For the good, we see more and more of Chummy's (Miranda Hart) courtship with PC Noakes, as well as a small bit of intimacy with Sister Bernadette (Laura Main).
For the ill, however, there are two tales... that of a young mother doomed to a tragic end by eclampsia and an infant who is kidnapped from her stroller with the shadow of suspicion falling on her postpartum suffering mother.
As ever, I absolutely adore Chummy's blossoming. It seems as though I have happily fallen into the same trap as the rest of the fans of the show, as she is absolutely my favorite character and to see her grow into her womanhood is a delight. Much kudos, as usual, to Miranda Hart for her portrayal. Of particular note this episode is the dance sequence where she and PC Noakes flail about ridiculously, enjoying themselves all the way. That's joy... and that's love.

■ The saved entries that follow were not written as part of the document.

(** The key has no record in the registry. *)
Definition keyless (n : RegistryName) (key : units) (s : Store) : Prop :=
  ∀ d, d ∈ records_of n s → dv_publicKey d ≠ key.

Definition spends_as (key : units) (op : Op) : bool :=
  match op with Spend _ who _ _ _ => bool_decide (sp_publicKey who = key) | _ => false end.

Lemma keyless_change n key op s s' :
  spends_as key op = false → keyless n key s → change op s s' → keyless n key s'.
Proof.
  intros Ho Hs Hc d Hd. destruct (records_after _ _ _ _ _ Hc Hd) as
    [e He (_ & Hk & _)|e capabilities _ _ He _ Hk _ _ _|lookup who now draws draws' secret capabilities -> _ _ Hk _].
  - rewrite Hk. by apply Hs.
  - rewrite <- Hk. by apply Hs.
  - cbn in Ho. apply bool_decide_eq_false in Ho. congruence.
Qed.

(** C9: [revokeDevice] that returns true leaves no record with the id in any registry, and the registry that held it has no
    record of the key it was for until that key spends a secret again, whatever other operations, failed writes and restarts follow; false means no
    registry held it, and changes nothing. *)
Theorem revoked_stays_out id s s' b :
  distinct s → revokeDevice id s = (s', Ok b) →
  (∀ m e, e ∈ records_of m s' → dv_id e ≠ id) ∧
  (b = true → ∃ n d, d ∈ records_of n s ∧ dv_id d = id ∧
     ∀ ops, Forall (fun op => spends_as (dv_publicKey d) op = false) ops → keyless n (dv_publicKey d) (run_ops ops s')) ∧
  (b = false → s' = s).
Proof.
  intros (_ & Hn & Hx) H. apply revoke_in_result in H. destruct b; cycle 1.
  { destruct H as [-> H]. split_and!; try done. intros m e. apply H. destruct m; unfold REGISTRIES; set_solver. }
  destruct H as (n & d & Hw & Hd & <-). split_and!; try done.
  - intros m e He. apply (wrote_in _ _ _ _ _ _ Hw) in He as [[-> (e0 & He & A1 & _)]|[Hm He]].
    + apply list_elem_of_In, filter_In in He as [_ He]. apply negb_true_iff, bool_decide_eq_false in He. congruence.
    + intros E. apply Hm. by eapply Hx.
  - intros _. exists n, d. split_and!; try done. intros ops Ho.
    eapply run_invariant; [intros op s1 s2; apply keyless_change|exact Ho|].
    intros e He. apply (wrote_in _ _ _ _ _ _ Hw) in He as [[_ (e0 & He & _ & A2 & _)]|[? _]]; [|done].
    apply list_elem_of_In, filter_In in He as [He Hne]. apply negb_true_iff, bool_decide_eq_false in Hne.
    intros E. apply Hne. f_equal. destruct (Hn n) as [Hk _].
    eapply NoDup_fmap_inj; [exact Hk|by apply list_elem_of_In|done|congruence].
Qed.

(** ** Approval *)

(** A grant of the operations gave the capability to the record. *)
Definition granted_in (ops : list Op) (n : RegistryName) (id : units) (c : Capability) : Prop :=
  n = Devices ∧ ∃ capabilities, Grant id capabilities ∈ ops ∧ c ∈ capabilities.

I was also a huge fan of those brief moments with Sister Bernadette. You can obviously see her mild strain and envy towards the midwives as they giggle their way through the mildly bohemian experience of being young, independent, and frisky. It was a surprisingly heartfelt scene when she took off her wimple and let her hair down, however briefly. That longing look at herself in the mirror, reminding herself (or, perhaps, just coming to the realization) that she's still a woman was darn effective... and very reminiscent of a similar scene that I've viewed in Kaoru Mori's Victorian Romance: Emma.
When it comes to the episode's conflicts, the kidnapping was a bit of a stretch, with the acting from the husband and wife coming a bit awkward and somewhat hard to believe, but that might have been for effect, to keep the suspicion on them believable (at least from their fellow characters as the viewer knows that the kidnapping is real). It was good to see Mary (Amy McAllister) again, though, even if she has become a rather convenient villain. It would have been so much easier to make the kidnapper a faceless, anonymous waif, but tying her back to a tragedy from a previous episode reminds us that great pain can force us to insanity.
The second tragedy of the episode evoked quite a bit more emotion from me, probably because it was just pointless, random loss... a cruel twist of fate. Yes, it was nice to see Cynthia (Bryony Hannah) get a bigger part in an episode as she's often relegated to background and supporting roles, but hard to watch her suffer through the loss as she helps a dying patient's husband come to terms with the inevitable.
All in all, Call the Midwife remains a well-crafted period drama that is both entertaining and poignant. Still worth the watch, most assuredly.